Some vague pseudo-code

obs = StackObservationModels(...)
hier = Hierarchy(obs; loc_prior = some_dist, scale_prior = other_dist)

EpiAwareBase.generate_observations(obs, data, loc, scale)
  params ~ function_that_returns_a_prior_based_on_type_loc_scale(obs, loc, scale)
 ....
end

@model function EpiAwareBase.generate_observations(hier::Hierarchy,..)
  loc ~ some_dist
  scale ~ other_dist
  @submodel observations prefix="something" generate_observations(obs, data, loc, scale)
...
end

[seabbs]

Partial pooling usually (always?) implies having a hyperprior for the location and scale/dispersion parameters. Are we going to focus on that or are we including multi-level modelling in scope here which can include other ideas?

Ideally the more general case but the less general case would obviously be good to solve and if the general case requires a difficult interface etc it could make sense to solve differently.

It might be possible to avoid having to declare a shadow set of "pool-able" versions of each type.

Yes we really really want to avoid this if we can or at least automate it

[seabbs]

obs = StackObservationModels(...)
hier = Hierarchy(obs; loc_prior = some_dist, scale_prior = other_dist)

EpiAwareBase.generate_observations(obs, data, loc, scale)
  params ~ function_that_returns_a_prior_based_on_type_loc_scale(obs, loc, scale)
 ....
end

@model function EpiAwareBase.generate_observations(hier::Hierarchy,..)
  loc ~ some_dist
  scale ~ other_dist
  @submodel observations prefix="something" generate_observations(obs, data, loc, scale)
...
end

The problem I see here is telling obs that it should use the hierarchy vs what it has as default prior from the various submodels. As you are saying doing that without new shadow structs seems hard unless we make Hierarchy take non-instantiated structs and instantiated them with the generate_observations call (and then pass this down to StackObservationModels etc

For simple problems this seems fine...

obs = Hierarchy(NegativeBinomial, ...)

generate_observations(h::Hierarchy, ..)
  disp_mean ~ 
  disp_sd ~ 
  disp_raw ~ 

  NB = h.model(disp = disp_mean + disp_sd * disp_raw)
  Stacked = StackObservationModel(NB...)
  @submodel generate_observations(Stacked...)

but obviously is it ideal to be passing these different kind of structs around, even here it would be hard to do non-centred parallelization and what happens when you have a complicated obs model (i.e with latent delays that differ).

[SamuelBrand1]

That pattern would work generatively but you be asking the grad call to go through struct construction (alot)... I'm not sure how that would work out.

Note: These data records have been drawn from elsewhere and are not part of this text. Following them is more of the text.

(** * PageSpeed notifiers: [notify_email.py] and [notify_telegram.py]

    A shallow embedding of the two notification scripts and the proofs of
    their observable contract: which message is composed, which exit code
    is produced, and which network operations are attempted.

    Both scripts are straight-line effectful programs.  They are embedded
    in a small monad that threads the list of observable events emitted so
    far (lines printed, SMTP commands, HTTP requests) and that propagates
    Python exceptions.  Whatever lies outside the scripts' text (process
    environment, clock, file system, address parser of the [email]
    package, SMTP server, HTTP endpoint) is a field of a [World] record,
    so that every theorem quantifies over it. *)

From Stdlib Require Import ZArith String Ascii List Bool Lia.
From Stdlib Require SpecFloat.
From stdpp Require Import gmap strings list pretty.
(** X17.  On an application that is not initialized, [initialize] throws
    "Identity configuration is incomplete" when the name or the email of
    the settings is empty, whatever the Slack values are, and "Slack
    configuration is incomplete" when these two are there and a Slack
    display name comes without a member id; in both cases the instance is
    left as it was.  It returns exactly when the configuration is
    complete, and then the application is ready unless it is shutting
    down. *)
Theorem initialize_outcome s :
  isInitialized (app s) = false ->
  (Settings.fullName (Settings.identity settings) = []
   \/ Settings.email (Settings.identity settings) = [] ->
   fst (initialize s)
   = Threw (new_Error (lit "Identity configuration is incomplete"))
   /\ app (snd (initialize s)) = app s)
  /\ (Settings.fullName (Settings.identity settings) <> [] ->
      Settings.email (Settings.identity settings) <> [] ->
      truthy_opt_string (Settings.displayName (Settings.slack settings))
      = true ->
      truthy_opt_string (Settings.memberId (Settings.slack settings))
      = false ->
      fst (initialize s)
      = Threw (new_Error (lit "Slack configuration is incomplete"))
      /\ app (snd (initialize s)) = app s)
  /\ (fst (initialize s) = Returned tt <-> complete = true)
  /\ (complete = true ->
      isReady (app (snd (initialize s))) = negb (isShuttingDown (app s))).
Proof.
  intros H. destruct (initialize_fresh s H) as (records & Hs & Ho).
  rewrite Ho, Hs. cbn [app snd]. unfold Application.configuration_complete.
  destruct s as [[i d] l]. cbn in H. subst i. cbn [app isShuttingDown].
  split; [|split; [|split]].
  - intros [E | E]; apply truthy_string_false in E; rewrite E;
      rewrite ?orb_true_r; cbn; by rewrite ?andb_false_r.
  - intros Hn He Hd Hm. apply truthy_string_true in Hn, He.
    rewrite Hn, He, Hd, Hm. cbn. by split.
  - destruct (truthy_string (Settings.fullName _)),
             (truthy_string (Settings.email _)),
             (truthy_opt_string (Settings.displayName _)),
             (truthy_opt_string (Settings.memberId _)); cbn;
      split; congruence.
  - intros ->. reflexivity.
Qed.

(** X18.  A second [initialize] has the outcome of the first and leaves
    the instance as the first left it; on an initialized application it
    returns, changes nothing and logs one record. *)
Theorem initialize_again_changes_nothing s :
  fst (initialize (snd (initialize s))) = fst (initialize s)
  /\ app (snd (initialize (snd (initialize s)))) = app (snd (initialize s)).
Proof.
  assert (Hinit : forall s', isInitialized (app s') = true ->
            fst (initialize s') = Returned tt
            /\ app (snd (initialize s')) = app s').
  { intros s' H. destruct (initialize_when_initialized s' H) as (r & ->).
    by split. }
  destruct (isInitialized (app s)) eqn:H.
  - destruct (Hinit s H) as (Ho & Ha).
    assert (H' : isInitialized (app (snd (initialize s))) = true)
      by (by rewrite Ha).
    destruct (Hinit _ H') as (-> & ->). by rewrite Ho.
  - destruct (initialize_fresh s H) as (records & Hs & Ho).
    destruct complete eqn:Hc.
    + assert (H' : isInitialized (app (snd (initialize s))) = true)
        by (by rewrite Hs).
      destruct (Hinit _ H') as (-> & ->). rewrite Ho. split; [|reflexivity].
      unfold Application.configuration_complete in Hc.
      destruct (truthy_string (Settings.fullName _)),
               (truthy_string (Settings.email _)),
               (truthy_opt_string (Settings.displayName _)),
               (truthy_opt_string (Settings.memberId _));
        cbn in *; congruence.
    + assert (H' : isInitialized (app (snd (initialize s))) = false)
        by (by rewrite Hs).
      destruct (initialize_fresh _ H') as (records' & -> & ->).
      rewrite Ho, Hs, Hc. by split.
Qed.
(** No other session has a name that starts with [name], so that the
    target [name] cannot stand for another session. *)
Definition alone (name : string) (s : Tmux.Server) : Prop :=
  ∀ n, is_Some (Tmux.sessions s !! n) → startsWith n name = true → n = name.

Definition aloneb (name : string) (s : Tmux.Server) : bool :=
  forallb (λ n, implb (startsWith n name) (String.eqb n name))
          (map_to_list (Tmux.sessions s)).*1.

(** A character that tmux reads as itself in the name of a target: no
    pattern character, and neither the colon nor the period that set a
    window and a pane apart. *)
Definition target_char (c : ascii) : bool :=
  negb (existsb (Ascii.eqb c) ["*"; "?"; "["; "\"; ":"; "."]%char).

(** [name] is the one session of the server, which ends with it. *)
Definition only_session (name : string) (s : Tmux.Server) : bool :=
  bool_decide (is_Some (Tmux.sessions s !! name))
  && bool_decide (delete name (Tmux.sessions s) = ∅).

(** The prefix [listActiveSessions] looks for. *)
Definition worker_prefix (team : string) : string := "omc-team-" +:+ team +:+ "-".

(** What [listActiveSessions] makes of the answer of [list-sessions]. *)
Definition listed (team : string) (s : Tmux.Server) : list string :=
  match Tmux.list_sessions s with
  | Some output =>
      map (slice_from (String.length (worker_prefix team)))
          (List.filter (λ n, startsWith n (worker_prefix team))
                       (split "010"%char (trim (stdout_text output))))
  | None => []
  end.

(** [n] stands in [text] between two newlines, or at an end of it. *)
Definition delimited (n text : string) : Prop :=
  ∃ before after,
    text = before +:+ n +:+ after
    ∧ (before = "" ∨ ∃ b, before = b +:+ nl)
    ∧ (after = "" ∨ ∃ a, after = nl +:+ a).

(** No session of the server has white space in its name. *)
Definition tidy_names (s : Tmux.Server) : Prop :=
  ∀ n, is_Some (Tmux.sessions s !! n) →
       n ≠ "" ∧ forall_chars (λ c, negb (is_space c)) n = true.

Section StartCommand.
Context `{Host}.

(** The command line [spawnWorkerInPane] types into the pane. *)
Definition startCommand (config : WorkerPaneConfig) : string :=
  let envString :=
    String.concat " " (map (λ '(k, v), k +:+ "=" +:+ v) (envVars config)) in
  let shell := or_else env_SHELL "/bin/bash" in
  let shellName := or_else (Some (last_segment "" shell)) "bash" in
  let rcFile := match or_else env_HOME "" with
                | "" => ""
                | home => home +:+ "/." +:+ shellName +:+ "rc"
                end in
  let sourceCmd := match rcFile with
                   | "" => ""
                   | _ => "[ -f " +:+ dquote +:+ rcFile +:+ dquote +:+ " ] && source "
                          +:+ dquote +:+ rcFile +:+ dquote +:+ "; "
                   end in
  "env " +:+ envString +:+ " " +:+ shell +:+ " -c " +:+ dquote
  +:+ sourceCmd +:+ "exec " +:+ launchCmd config +:+ dquote.

End StartCommand.

(** A session of three panes where the user has selected the second. *)
Definition selected_pane_world : World :=
  {| fs := ∅;
     mux := {| Tmux.sessions :=
                 {[ "omc-team-t1" := {| Tmux.panes := ["%0"; "%1"; "%2"];
                                        Tmux.active := "%1" |} ]};
               Tmux.pane_info :=
                 {[ "%0" := Tmux.fresh_pane "omc-team-t1";
                    "%1" := Tmux.fresh_pane "omc-team-t1";
                    "%2" := {| Tmux.pane_session := "omc-team-t1";
                               Tmux.pane_dead := false;
                               Tmux.pane_keys := [Tmux.Literal "claude";
                                                  Tmux.KeyName "Enter"] |} ]};
               Tmux.next_pane := 3 |};
     now := 0; console := []; naps := 0; workers := Demo.silent |}.

Definition respawn_config : WorkerPaneConfig :=
  {| TmuxSession.teamName := "t1"; TmuxSession.workerName := "worker-1";
     envVars := [("OMC_TEAM_WORKER", "t1/worker-1")]; launchCmd := "claude";
     TmuxSession.cwd := "/p" |}.


(** The record [assignTask] writes for a record with [fields], assigned
    at time [t]. *)
Definition assignedRecord `{Host} (fields : list (string * JSON)) (target : string)
    (t : Z) : JSON :=
  JObj (assoc_set "assignedAt" (JStr (Date_toISOString t))
          (assoc_set "status" (JStr "in_progress")
             (assoc_set "owner" (JStr target) fields))).

(** A team directory whose task 1 holds the number 5. *)
Definition number_task_world : World :=
  {| fs := <[ taskPathOf "/p" "t1" "1.json" := File [PJson (JNum 5)] ]>
           (fs (mkdir (stateRoot "/p" "t1" ++ ["tasks"]) Demo.world0).1);
     mux := Tmux.empty; now := 0; console := []; naps := 0;
     workers := Demo.silent |}.

(** The line [monitorTeam] logs for a stalled worker. *)
Definition stallWarning (st : WorkerStatus) : string :=
  "[runtime] Worker " +:+ ws_workerName st +:+ " appears stalled (no heartbeat for 60s)".

(** The workers [shutdownTeam] expects an ack from, for a persisted
    worker count. *)
Definition expectedAcks (workerCount : Z) : list string :=
  map (λ i, "worker-" +:+ String_of (Z.of_nat i + 1)) (range workerCount).

Definition ackPath (root : Path) (wName : string) : Path :=
  root ++ ["workers"; wName; "shutdown-ack.json"].

(** No worker to wait for has acked. *)
Definition no_acks (root : Path) (acks : list string) (f : FS) : Prop :=
  ∀ wName, wName ∈ acks → existsSync f (ackPath root wName) = false.

(** The status of a worker whose pane is gone and who has left no
    heartbeat. *)
Definition goneStatus (i : nat) (paneId : string) : WorkerStatus :=
  {| ws_workerName := "worker-" +:+ String_of (Z.of_nat i + 1); alive := false;
     paneId := paneId; currentTaskId := None; lastHeartbeat := None; stalled := false |}.

(** Run from a world without the session [other], the computation ends
    in a world without it. *)
Definition keeps_absent {A} (other : string) (m : M A) : Prop :=
  ∀ w w' r, Tmux.sessions (mux w) !! other = None → m w = (w', r) →
            Tmux.sessions (mux w') !! other = None.


Section Prepare.
Context `{Host} `{Collaborators}.

(** [startTeam] up to the creation of the session: validation, the state
    directories, the config, the task files and the set-up of the
    workers. *)
Definition prepare (config : TeamConfig) : M (list string) :=
  forM_ (Set_values (agentTypes config)) validate;;
  let root := stateRoot (cwd config) (teamName config) in
  mkdir (root ++ ["tasks"]);;
  mkdir (root ++ ["mailbox"]);;
  writeJson (root ++ ["config.json"]) (json_of_config config);;
  createTaskFiles root (tasks config);;
  foldM (range (workerCount config)) (setupWorker config) [].

End Prepare.

(** A team whose name has no valid character. *)
Definition nameless_team : TeamConfig :=
  {| teamName := "_"; workerCount := 1; agentTypes := ["claude"];
     tasks := [{| subject := "a"; description := "d" |}]; cwd := "/p" |}.

(** * Properties *)

(** ** Names *)

Section NameChars.
Variable keep : ascii → bool.

Lemma filter_chars_keeps s : forall_chars keep (filter_chars keep s) = true.
Proof.
  induction s as [|c s IH]; [reflexivity|].
  simpl. destruct (keep c) eqn:Hc; [|exact IH].
  unfold forall_chars in *. simpl. by rewrite Hc, IH.
Qed.

Lemma filter_chars_fixed s : forall_chars keep s = true → filter_chars keep s = s.
Proof.
  unfold forall_chars. induction s as [|c s IH]; [reflexivity|].
  simpl. intros [Hc Hs]%andb_prop. rewrite Hc. by rewrite IH.
Qed.

Lemma slice0_chars n s : forall_chars keep s = true → forall_chars keep (slice0 n s) = true.
Proof.
  unfold forall_chars. revert s. induction n as [|n IH]; intros [|c s]; try reflexivity.
  simpl. intros [Hc Hs]%andb_prop. by rewrite Hc, IH.
Qed.
End NameChars.

Lemma slice0_length n s : String.length (slice0 n s) = (n `min` String.length s)%nat.
Proof.
  revert s. induction n as [|n IH]; intros [|c s]; try reflexivity.
  simpl. by rewrite IH.
Qed.

Lemma slice0_short n s : (String.length s ≤ n)%nat → slice0 n s = s.
Proof.
  revert s. induction n as [|n IH]; intros [|c s]; simpl; intros Hle; try reflexivity; try lia.
  rewrite IH; [reflexivity | lia].
Qed.

Lemma sanitizeName_Ok name :
  (2 ≤ String.length (filter_chars name_char name))%nat →
  sanitizeName name = Ok (slice0 50 (filter_chars name_char name)).
Proof.
  intros Hlen. unfold sanitizeName.
  destruct (Nat.eqb_spec (String.length (filter_chars name_char name)) 0); [lia|].
  destruct (Nat.ltb_spec (String.length (filter_chars name_char name)) 2); [lia|].
  reflexivity.
Qed.

Lemma sanitizeName_Throw name :
  (String.length (filter_chars name_char name) < 2)%nat →
  ∃ e, sanitizeName name = Throw e.
Proof.
  intros Hlen. unfold sanitizeName.
  destruct (Nat.eqb_spec (String.length (filter_chars name_char name)) 0); [eauto|].
  destruct (Nat.ltb_spec (String.length (filter_chars name_char name)) 2); [eauto|lia].
Qed.

Lemma sanitizeName_inv name out :
  sanitizeName name = Ok out →
  out = slice0 50 (filter_chars name_char name)
  ∧ (2 ≤ String.length (filter_chars name_char name))%nat.
Proof.
  intros Hs.
  destruct (Nat.lt_ge_cases (String.length (filter_chars name_char name)) 2) as [Hlt|Hge].
  - destruct (sanitizeName_Throw name Hlt) as [e He]. congruence.
  - rewrite (sanitizeName_Ok name Hge) in Hs. by inversion Hs.
Qed.

(** C6.  [sanitizeName] keeps exactly the characters of [[A-Za-z0-9-]]
    (a name made of such characters only loses none), throws exactly when
    fewer than 2 of them remain, otherwise returns the first 50 of them,
    and maps each of its results to itself. *)
Theorem sanitizeName_spec (name : string) :
  let kept := filter_chars name_char name in
  forall_chars name_char kept = true
  ∧ (forall_chars name_char name = true → kept = name)
  ∧ ((String.length kept < 2)%nat ↔ ∃ e, sanitizeName name = Throw e)
  ∧ ((2 ≤ String.length kept)%nat ↔ sanitizeName name = Ok (slice0 50 kept))
  ∧ (∀ out, sanitizeName name = Ok out →
       out = slice0 50 kept
       ∧ forall_chars name_char out = true
       ∧ (2 ≤ String.length out ≤ 50)%nat
       ∧ sanitizeName out = Ok out).
Proof.
  intros kept. subst kept.
  split; [apply filter_chars_keeps|].
  split; [apply filter_chars_fixed|].
  split.
  { split; [apply sanitizeName_Throw|].
    intros [e He].
    destruct (Nat.lt_ge_cases (String.length (filter_chars name_char name)) 2) as [Hlt|Hge];
      [done|]. rewrite (sanitizeName_Ok name Hge) in He. discriminate. }
  split.
  { split; [apply sanitizeName_Ok|]. intros Hs. by apply sanitizeName_inv in Hs as [_ ?]. }
  intros out Hout. apply sanitizeName_inv in Hout as [-> Hlen].
  assert (Hchars : forall_chars name_char (slice0 50 (filter_chars name_char name)) = true)
    by apply slice0_chars, filter_chars_keeps.
  assert (Hl : (2 ≤ String.length (slice0 50 (filter_chars name_char name)) ≤ 50)%nat)
    by (rewrite slice0_length; lia).
  repeat split; try done; try lia.
  rewrite sanitizeName_Ok; rewrite (filter_chars_fixed _ _ Hchars); [|lia].
  f_equal. apply slice0_short. lia.
Qed.

(** Witness for C6: a name with an underscore and a 60-character name. *)
Lemma sanitizeName_spec_witness :
  sanitizeName "my_team" = Ok "myteam"
  ∧ sanitizeName "myteam" = Ok "myteam"
  ∧ (∃ e, sanitizeName "_x_" = Throw e).
Proof.
  destruct (sanitizeName_spec "my_team") as (_ & _ & _ & Hok & Hidem).
  destruct (sanitizeName_spec "_x_") as (_ & _ & Hthrow & _).
  assert (H1 : sanitizeName "my_team" = Ok "myteam") by (apply Hok; vm_compute; lia).
  split; [exact H1|].
  split; [apply (Hidem _ H1)|].
  apply Hthrow. vm_compute. lia.
Defined.

(** ** Strings *)

Lemma string_app_cons (x : ascii) (a b : string) : String x a +:+ b = String x (a +:+ b).
Proof. reflexivity. Qed.

Lemma string_app_assoc (a b c : string) : (a +:+ b) +:+ c = a +:+ b +:+ c.
Proof. induction a as [|x a IH]; [reflexivity|]. rewrite !string_app_cons. by f_equal. Qed.

Lemma string_app_nil_r (a : string) : a +:+ "" = a.
Proof. induction a as [|x a IH]; [reflexivity|]. rewrite string_app_cons. by f_equal. Qed.

Lemma string_app_length (a b : string) :
  String.length (a +:+ b) = (String.length a + String.length b)%nat.
Proof.
  induction a as [|x a IH]; [reflexivity|]. rewrite string_app_cons. simpl. by f_equal.
Qed.

Lemma forall_chars_app (p : ascii → bool) (a b : string) :
  forall_chars p (a +:+ b) = forall_chars p a && forall_chars p b.
Proof.
  unfold forall_chars. induction a as [|x a IH]; [reflexivity|].
  rewrite string_app_cons. simpl. by rewrite IH, andb_assoc.
Qed.

Lemma startsWith_app (prefix x : string) : startsWith (prefix +:+ x) prefix = true.
Proof.
  induction prefix as [|c prefix IH]; [by destruct x|].
  rewrite string_app_cons. simpl. by rewrite Ascii.eqb_refl.
Qed.

Lemma slice_from_app (prefix x : string) :
  slice_from (String.length prefix) (prefix +:+ x) = x.
Proof. induction prefix as [|c prefix IH]; [by destruct x|]. exact IH. Qed.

Edit: effectively we do that a lot with Distributions.jl so this could be fine

[SamuelBrand1]

My thinking was that the only place a shadow version of the struct and the self-contained version differ is on the instantiated value of the prior; but the type-information of the prior is useful can we can access that.

E.g. an observation struct with a Normal type prior; the shadow implementation gets that its a Normal

[SamuelBrand1]

Ideally the more general case but the less general case would obviously be good to solve and if the general case requires a difficult interface etc it could make sense to solve differently.

If we centre on the question of "how do we create a prior for sampling one chunk of model, given passed variables of other level?" then I think we can generalise

[seabbs]

One option is to use Accessors.jl (https://juliaobjects.github.io/Accessors.jl/stable/) to update deeply nested structs.

The upside of this would be no shadow structs and support for nesting. The downside is that you would need to define priors that would then not be used.

Thinking more about this problem more generally it seems like if we work out what we want I.D.D models to look like (i.e how we compose them together) and then tackle this it will be easier to make good choices.

This means. Ithink we should deprioritise in favour of new issues targeting metadata, constructing models based on metadata, composing independent infection processes etc.